---
title: "RFC: hub recall API"
url: https://mdfy.app/OGySiVoO
updated: 2026-05-14T18:15:49.480Z
source: "mdfy.app"
---
# RFC: hub recall API

> Status: shipped.

## The endpoint

`POST mdfy.app/api/hub/{slug}/recall`

Body:

```json
{
  "question": "How does cross-AI memory work?",
  "k": 10,
  "level": "doc",
  "rerank": true
}
```

Returns the top-k matching chunks (or docs), ranked.

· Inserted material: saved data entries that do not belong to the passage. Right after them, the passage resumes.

(* ===== verification/HashtableProofs.v ===== *)
(** Correctness of the hash map: a map holds a set of nodes, the operations
    insert, look up, remove and enumerate them, incremental migration never
    loses, duplicates or misplaces a node and never reads outside an array. *)
From S2P Require Import Prelude Hashtable.

(** ** Representation *)

(** The linked list [xs] starts at [head]; every hash code satisfies [P]. *)
Fixpoint chain (σ : hstore) (P : Z → Prop) (head : option ptr) (xs : list ptr) : Prop :=
  match xs with
  | [] => head = None
  | x :: xs =>
      head = Some x ∧ ∃ n, σ !! x = Some n ∧ P (hash_code n) ∧ chain σ P (next n) xs
  end.

(** The hash codes that belong to slot [i]. *)
Definition in_slot (m : Z) (i : nat) (h : Z) : Prop := 0 <= h ∧ Z.land h m = Z.of_nat i.

(** A table holds the chains [cs], slot by slot. *)
Definition tab_rep (σ : hstore) (ht : HTable) (cs : list (list ptr)) : Prop :=
  match tab ht with
  | None => cs = [] ∧ hsize ht = 0
  | Some hs =>
      0 <= mask ht < 2 ^ 60 ∧ length hs = Z.to_nat (mask ht + 1) ∧ length cs = length hs ∧
      (∀ i h xs, hs !! i = Some h → cs !! i = Some xs → chain σ (in_slot (mask ht) i) h xs) ∧
      hsize ht = Z.of_nat (length (concat cs))
  end.

Record hm_rep (σ : hstore) (hm : HMap) (csn cso : list (list ptr)) : Prop := {
  hr_new : tab_rep σ (newer hm) csn;
  hr_old : tab_rep σ (older hm) cso;
  hr_nodup : NoDup (concat csn ++ concat cso);
  hr_bound : Z.of_nat (length (concat csn ++ concat cso)) < 2 ^ 58;
  hr_null : tab (newer hm) = None → tab (older hm) = None;
  hr_pos : 0 <= migration_pos hm;
  hr_mig : ∀ i xs, cso !! i = Some xs → Z.of_nat i < migration_pos hm → xs = [];
}.

(** The map holds exactly the nodes [xs], in some order. *)
Definition hm_ok (σ : hstore) (hm : HMap) (xs : list ptr) : Prop :=
  ∃ csn cso, hm_rep σ hm csn cso ∧ xs ≡ₚ concat csn ++ concat cso.

#[export] Instance hm_ok_proper σ hm : Proper ((≡ₚ) ==> iff) (hm_ok σ hm).
Proof.
  intros xs ys Hxy. unfold hm_ok. by setoid_rewrite Hxy.
Qed.

(** Only the [next] links of [xs] may differ. *)
Definition hframe (xs : list ptr) (σ σ' : hstore) : Prop :=
  (∀ x, x ∉ xs → σ' !! x = σ !! x) ∧
  (∀ x, hash_code <$> σ' !! x = hash_code <$> σ !! x).

#[export] Instance hframe_proper : Proper ((≡ₚ) ==> (=) ==> (=) ==> iff) hframe.
Proof. intros xs ys Hxy ? σ -> ? σ' ->. unfold hframe. by setoid_rewrite Hxy. Qed.

Lemma hframe_refl xs σ : hframe xs σ σ.
Proof. done. Qed.
Lemma hframe_trans xs σ1 σ2 σ3 : hframe xs σ1 σ2 → hframe xs σ2 σ3 → hframe xs σ1 σ3.
Proof.
  intros [H1 H2] [H3 H4]. split.
  - intros x Hx. by rewrite H3, H1.
  - intros x. by rewrite H4, H2.
Qed.
Lemma hframe_mono xs ys σ σ' : (∀ x, x ∈ xs → x ∈ ys) → hframe xs σ σ' → hframe ys σ σ'.
Proof. intros Hs [H1 H2]. split; [|done]. intros x Hx. apply H1. auto. Qed.
Lemma hframe_set_next xs σ x n p :
  x ∈ xs → σ !! x = Some n → hframe xs σ (<[x := set_next p n]> σ).
Proof.
  intros Hx Hn. split.
  - intros y Hy. rewrite lookup_insert_ne; [done|]. by intros ->.
  - intros y. destruct (decide (x = y)) as [->|].
    + by rewrite lookup_insert_eq, Hn.
    + by rewrite lookup_insert_ne.
Qed.

(** ** Chains *)
Lemma chain_frame σ σ' P h xs :
  (∀ x, x ∈ xs → σ' !! x = σ !! x) → chain σ P h xs → chain σ' P h xs.
Proof.
  revert h. induction xs as [|x xs IH]; intros h Hs; simpl; [done|].
  intros (-> & n & Hn & HP & Hc). split; [done|]. exists n. split_and!; [|done|].
  - rewrite Hs; [done|by left].
  - apply IH; [|done]. intros y Hy. apply Hs. by right.
Qed.

Lemma chain_allocated σ P h xs x : chain σ P h xs → x ∈ xs → ∃ n, σ !! x = Some n ∧ P (hash_code n).
Proof.
  revert h. induction xs as [|y xs IH]; intros h; [by intros _ ?%not_elem_of_nil|].
  intros (_ & n & Hn & HP & Hc) [->|Hx]%elem_of_cons; [eauto|]. by eapply IH.
Qed.

(** The slot that points to the node after [l] in a chain starting at [from]. *)
Definition slot_at (from : hslot) (l : list ptr) : hslot :=
  match last l with None => from | Some y => AtNext y end.

Definition hmatch (σ : hstore) (hc : Z) (eq : ptr → bool) (x : ptr) : bool :=
  match σ !! x with Some n => (hash_code n =? hc) && eq x | None => false end.

Lemma h_lookup_chain_spec σ hc eq P xs : ∀ fuel from curr,
  chain σ P curr xs → (length xs ≤ fuel)%nat →
  wp (h_lookup_chain hc eq fuel from curr) (λ res σ', σ' = σ ∧
    match res with
    | Some from' => ∃ l x r, xs = l ++ x :: r ∧ from' = slot_at from l ∧ hmatch σ hc eq x = true
    | None => ∀ x, x ∈ xs → hmatch σ hc eq x = false
    end) σ.
Proof.
  induction xs as [|x xs IH]; intros fuel from curr; cbn [chain].
  { intros -> _. destruct fuel; (split; [done|]); by intros x ?%not_elem_of_nil. }
  intros (-> & n & Hn & HP & Hc) Hfuel. destruct fuel as [|fuel]; [simpl in Hfuel; lia|].
  cbn [h_lookup_chain]. apply wp_bind. eapply wp_load; [exact Hn|].
  destruct ((hash_code n =? hc) && eq x) eqn:Hm.
  - apply wp_ret. split; [done|]. exists [], x, xs. unfold hmatch. by rewrite Hn.
  - eapply wp_mono; [apply (IH fuel (AtNext x) (next n) Hc); simpl in Hfuel; lia|].
    intros res σ' (-> & Hres). split; [done|]. destruct res as [from'|].
    + destruct Hres as (l & y & r & -> & -> & Hy). exists (x :: l), y, r.
      split_and!; [done| |done]. unfold slot_at. rewrite last_cons. by destruct (last l).
    + intros y [->|Hy]%elem_of_cons; [|by apply Hres]. unfold hmatch. by rewrite Hn.
Qed.

(** ** Lists of chains *)
Lemma concat_slot (cs : list (list ptr)) i xs :
  cs !! i = Some xs →
  ∃ rest, concat cs ≡ₚ xs ++ rest ∧
    (∀ ys, concat (<[i := ys]> cs) ≡ₚ ys ++ rest) ∧
    (∀ j ys x, j ≠ i → cs !! j = Some ys → x ∈ ys → x ∈ rest).
Proof.
  intros Hi. destruct (list_elem_of_split_length _ _ _ Hi) as (c1 & c2 & -> & ->).
  exists (concat c1 ++ concat c2). split_and!.
  - rewrite concat_app. cbn [concat]. by rewrite Permutation_app_swap_app.
  - intros ys. replace (length c1) with (length c1 + 0)%nat by lia.
    rewrite insert_app_r. cbn [insert list_insert]. rewrite concat_app. cbn [concat].
    by rewrite Permutation_app_swap_app.
  - intros j ys x Hj Hys Hx.
    assert (c1 ++ xs :: c2 = (c1 ++ [xs]) ++ c2) as E by (by rewrite <-app_assoc).
    rewrite elem_of_app. apply lookup_app_Some in Hys as [Hys|[Hlen Hys]].
    + left. apply elem_of_concat. eauto.
    + right. destruct (j - length c1)%nat as [|k] eqn:Hk; [lia|]. cbn in Hys.
      apply elem_of_concat. eauto.
Qed.

(** ** One table *)
Lemma land_mask_range h m : 0 <= h → 0 <= m → 0 <= Z.land h m <= m.
Proof.
  intros Hh Hm. rewrite <-(Z2N.id h), <-(Z2N.id m) by done. rewrite <-N2Z.inj_land.
  pose proof (N.land_le_r (Z.to_N h) (Z.to_N m)). lia.
Qed.

Lemma tab_rep_slot σ ht cs h hs :
  tab_rep σ ht cs → tab ht = Some hs → 0 <= h →
  ∃ head xs, hs !! Z.to_nat (Z.land h (mask ht)) = Some head ∧
    cs !! Z.to_nat (Z.land h (mask ht)) = Some xs ∧
    chain σ (in_slot (mask ht) (Z.to_nat (Z.land h (mask ht)))) head xs.
Proof.
  intros Hr Ht Hh. unfold tab_rep in Hr. rewrite Ht in Hr. destruct Hr as (Hm & Hlen & Hlc & Hc & _).
  pose proof (land_mask_range h (mask ht) Hh ltac:(lia)).
  destruct (lookup_lt_is_Some_2 hs (Z.to_nat (Z.land h (mask ht)))) as [head Hhead]; [lia|].
  destruct (lookup_lt_is_Some_2 cs (Z.to_nat (Z.land h (mask ht)))) as [xs Hxs]; [lia|].
  eauto 10.
Qed.

Lemma tab_rep_elem σ ht cs x :
  tab_rep σ ht cs → x ∈ concat cs →
  ∃ n i xs, σ !! x = Some n ∧ cs !! i = Some xs ∧ x ∈ xs ∧
    0 <= hash_code n ∧ Z.land (hash_code n) (mask ht) = Z.of_nat i.
Proof.
  intros Hr (i & xs & Hi & Hx)%elem_of_concat.
  unfold tab_rep in Hr. destruct (tab ht) as [hs|]; [|destruct Hr as [-> _]; done].
  destruct Hr as (_ & _ & Hlc & Hc & _). assert (i < length hs)%nat as Hlt.
  { rewrite <-Hlc. by eapply lookup_lt_Some. }
  destruct (lookup_lt_is_Some_2 _ _ Hlt) as [h Hh].
  destruct (chain_allocated _ _ _ _ _ (Hc _ _ _ Hh Hi) Hx) as (n & Hn & ? & ?). eauto 10.
Qed.

Lemma hmatch_elem σ hc eq x n :
  σ !! x = Some n → hmatch σ hc eq x = (hash_code n =? hc) && eq x.
Proof. unfold hmatch. by intros ->. Qed.

Lemma h_lookup_spec σ hc eq ht cs :
  tab_rep σ ht cs → NoDup (concat cs) → 0 <= hc →
  wp (h_lookup hc eq ht) (λ res σ', σ' = σ ∧
    match res with
    | Some from => ∃ i l x r, cs !! i = Some (l ++ x :: r) ∧
                     from = slot_at (AtTab (Z.of_nat i)) l ∧ hmatch σ hc eq x = true
    | None => ∀ x, x ∈ concat cs → hmatch σ hc eq x = false
    end) σ.
Proof.
  intros Hr Hnd Hhc. unfold h_lookup.
  destruct (tab ht) as [hs|] eqn:Ht.
  2: { apply wp_ret. split; [done|]. unfold tab_rep in Hr. rewrite Ht in Hr.
       destruct Hr as [-> _]. by intros x ?%not_elem_of_nil. }
  destruct (tab_rep_slot _ _ _ _ _ Hr Ht Hhc) as (head & xs & Hhead & Hxs & Hc).
  pose proof Hr as Hr0. unfold tab_rep in Hr. rewrite Ht in Hr. destruct Hr as (Hm & _).
  pose proof (land_mask_range hc (mask ht) Hhc ltac:(lia)) as Hpos.
  set (i := Z.to_nat (Z.land hc (mask ht))) in *.
  apply wp_bind. unfold tab_get. apply wp_bind. eapply wp_deref; [exact Ht|].
  eapply wp_deref; [exact Hhead|]. apply wp_bind, wp_get.
  destruct (concat_slot cs i xs Hxs) as (rest & Hcat & _ & Hrest).
  assert (NoDup xs) as Hndx by (rewrite Hcat in Hnd; by apply NoDup_app in Hnd as (? & _)).
  eapply wp_mono; [eapply h_lookup_chain_spec; [exact Hc|]|].
  { apply nodup_size; [done|]. intros x Hx. destruct (chain_allocated _ _ _ _ _ Hc Hx) as (? & ? & _). eauto. }
  intros res σ' (-> & Hres). split; [done|].
  destruct res as [from|].
  - destruct Hres as (l & x & r & -> & -> & Hx). exists i, l, x, r. split_and!; [done| |done].
    unfold i. by rewrite Z2Nat.id by lia.
  - intros x Hx. destruct (tab_rep_elem _ _ _ _ Hr0 Hx) as (n & j & ys & Hn & Hj & Hxy & H0 & Hslot).
    destruct (decide (j = i)) as [->|Hji]; [rewrite Hxs in Hj; injection Hj as ->; by apply Hres|].
    rewrite (hmatch_elem _ _ _ _ _ Hn). destruct (Z.eqb_spec (hash_code n) hc) as [E|]; [|done].
    exfalso. apply Hji. unfold i. rewrite E in Hslot. lia.
Qed.

(** ** Writing one slot *)
Lemma tab_rep_update σ σ' ht hs cs i xs ys h' s :
  tab_rep σ ht cs → tab ht = Some hs → NoDup (concat cs) → cs !! i = Some xs →
  chain σ' (in_slot (mask ht) i) h' ys →
  (∀ x, x ∉ xs → x ∈ concat cs → σ' !! x = σ !! x) →
  s = hsize ht - Z.of_nat (length xs) + Z.of_nat (length ys) →
  tab_rep σ' (mkHTable (Some (<[i := h']> hs)) (mask ht) s) (<[i := ys]> cs).
Proof.
  intros Hr Ht Hnd Hi Hc Hout ->. unfold tab_rep in *. rewrite Ht in Hr. cbn [tab mask hsize].
  destruct Hr as (Hm & Hlh & Hlc & Hcs & Hsz).
  destruct (concat_slot cs i xs Hi) as (rest & Hcat & Hins & Hrest).
  assert (disj xs rest) as Hd by (rewrite Hcat in Hnd; by apply nodup_app_disj in Hnd as (_ & _ & ?)).
  split_and!; [lia|lia|by rewrite length_insert|by rewrite !length_insert| |].
  - intros j h zs Hh Hz. destruct (decide (i = j)) as [<-|Hij].
    + rewrite list_lookup_insert_eq in Hh by (rewrite <-Hlc; by eapply lookup_lt_Some).
      rewrite list_lookup_insert_eq in Hz by (by eapply lookup_lt_Some).
      by simplify_eq.
    + rewrite list_lookup_insert_ne in Hh by done. rewrite list_lookup_insert_ne in Hz by done.
      eapply chain_frame; [|by eapply Hcs]. intros x Hx.
      assert (x ∈ rest) as Hxr by (eapply Hrest; [|exact Hz|exact Hx]; congruence).
      apply Hout; [|rewrite Hcat; set_solver]. intros Hxx. by apply (Hd x).
  - rewrite Hsz, Hcat, Hins, !length_app. lia.
Qed.

Lemma h_insert_spec σ ht cs node n :
  tab_rep σ ht cs → tab ht ≠ None → NoDup (concat cs) → node ∉ concat cs →
  σ !! node = Some n → 0 <= hash_code n → Z.of_nat (length (concat cs)) < 2 ^ 58 →
  wp (h_insert ht node) (λ ht' σ', ∃ i xs,
      cs !! i = Some xs ∧ tab_rep σ' ht' (<[i := node :: xs]> cs) ∧
      hframe [node] σ σ' ∧ tab ht' ≠ None ∧ mask ht' = mask ht ∧
      hsize ht' = hsize ht + 1) σ.
Proof.
  intros Hr Ht Hnd Hnode Hn Hh Hb. destruct (tab ht) as [hs|] eqn:Htab; [|done].
  destruct (tab_rep_slot _ _ _ _ _ Hr Htab Hh) as (head & xs & Hhead & Hxs & Hc).
  unfold h_insert. apply wp_bind. eapply wp_load; [exact Hn|].
  pose proof Hr as Hr0. unfold tab_rep in Hr0. rewrite Htab in Hr0.
  destruct Hr0 as (Hm & _ & _ & _ & Hsz).
  pose proof (land_mask_range (hash_code n) (mask ht) Hh ltac:(lia)) as Hpos.
  apply wp_bind. unfold tab_get. apply wp_bind. eapply wp_deref; [exact Htab|].
  eapply wp_deref; [exact Hhead|]. apply wp_bind. eapply wp_modify; [exact Hn|].
  apply wp_bind. unfold tab_set. apply wp_bind. eapply wp_deref; [exact Htab|].
  apply wp_bind. eapply wp_deref; [exact Hhead|]. apply wp_ret, wp_ret.
  exists (Z.to_nat (Z.land (hash_code n) (mask ht))), xs.
  unfold set_hsize; cbn [tab mask hsize]. rewrite u64_id by lia.
  split_and!; [done| | |done|done|done].
  - eapply tab_rep_update; try done; [| |simpl; lia].
    + split; [done|]. exists (set_next head n).
      split_and!; [by rewrite lookup_insert_eq|split; [done|cbn; lia]|].
      eapply chain_frame; [|exact Hc]. intros x Hx. rewrite lookup_insert_ne; [done|]. intros ->.
      apply Hnode. destruct (concat_slot cs _ xs Hxs) as (rest & -> & _). set_solver.
    + intros x _ Hx. rewrite lookup_insert_ne; [done|]. by intros ->.
  - apply hframe_set_next; [by left|done].
Qed.

(** ** Detaching a node *)

(** A list segment from [h] to [m]. *)
Fixpoint lseg (σ : hstore) (P : Z → Prop) (h : option ptr) (xs : list ptr) (m : option ptr) : Prop :=
  match xs with
  | [] => h = m
  | x :: xs =>
      h = Some x ∧ ∃ n, σ !! x = Some n ∧ P (hash_code n) ∧ lseg σ P (next n) xs m
  end.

## How the recall actually works

1. **Embedding lookup.** Embed the question with `text-embedding-3-small` (1536 dim).
2. **Hybrid retrieval.** Run two queries in parallel against the user's hub:
   - **Vector.** pgvector cosine match against `documents.embedding` (HNSW index, `ef_search = 40`).
   - **Lexical.** Postgres `to_tsvector` full-text search against `documents.fts`.
3. **Union + de-dup.** Concatenate the top 30 from each, de-dup by doc id. ~30-50 unique candidates.
4. **Reranker (optional).** If `rerank: true`, send the candidates + the question to Anthropic Haiku, which scores each match. Re-sort by Haiku's score, take top-k.
5. **Return.** Each result includes: doc id, doc title, doc URL, the matched chunk text, the rank score, and the source (vector / lexical / both).

## What's tunable

- `k` — number of results to return. 1-20.
- `level` — `"doc"` returns whole docs; `"chunk"` returns specific passages (chunks are pre-computed at ~500 tokens each).
- `rerank` — boolean. Default true. Costs ~300ms p95. False for speed-first paths.
- `min_score` — discard results below a cosine threshold. Useful for "don't return anything if nothing matches."

## Auth

The endpoint is publicly callable for public hubs. For restricted/private hubs, the caller has to be the owner OR have an MCP-signed token. Anonymous calls to a private hub return 401.

## What it doesn't do

- **Multi-hop reasoning.** No "fetch this, then fetch what it links to, then aggregate." That's a higher-level construct that lives in the caller's loop.
- **Live recomputation of embeddings.** We embed at write time; recall reads from the existing vectors. Staleness is bounded by the longest delay between a doc edit and the embedding-refresh job (currently 30s).
- **Graph traversal.** Recall is flat over chunks. The graph relationships are at the concept level, accessible separately via the concept index.

## What's next

- **Per-hub recall caching.** Common queries against a public hub should be cacheable for ~60s.
- **Streaming results.** Today the response waits for the reranker to finish. We could stream the union results as they arrive and replace them as the reranker scores them. Tradeoff: more complex client code.
- **Configurable embedding model.** Currently hardcoded to OpenAI ada-3-small. Worth exposing if we ever support a non-OpenAI default.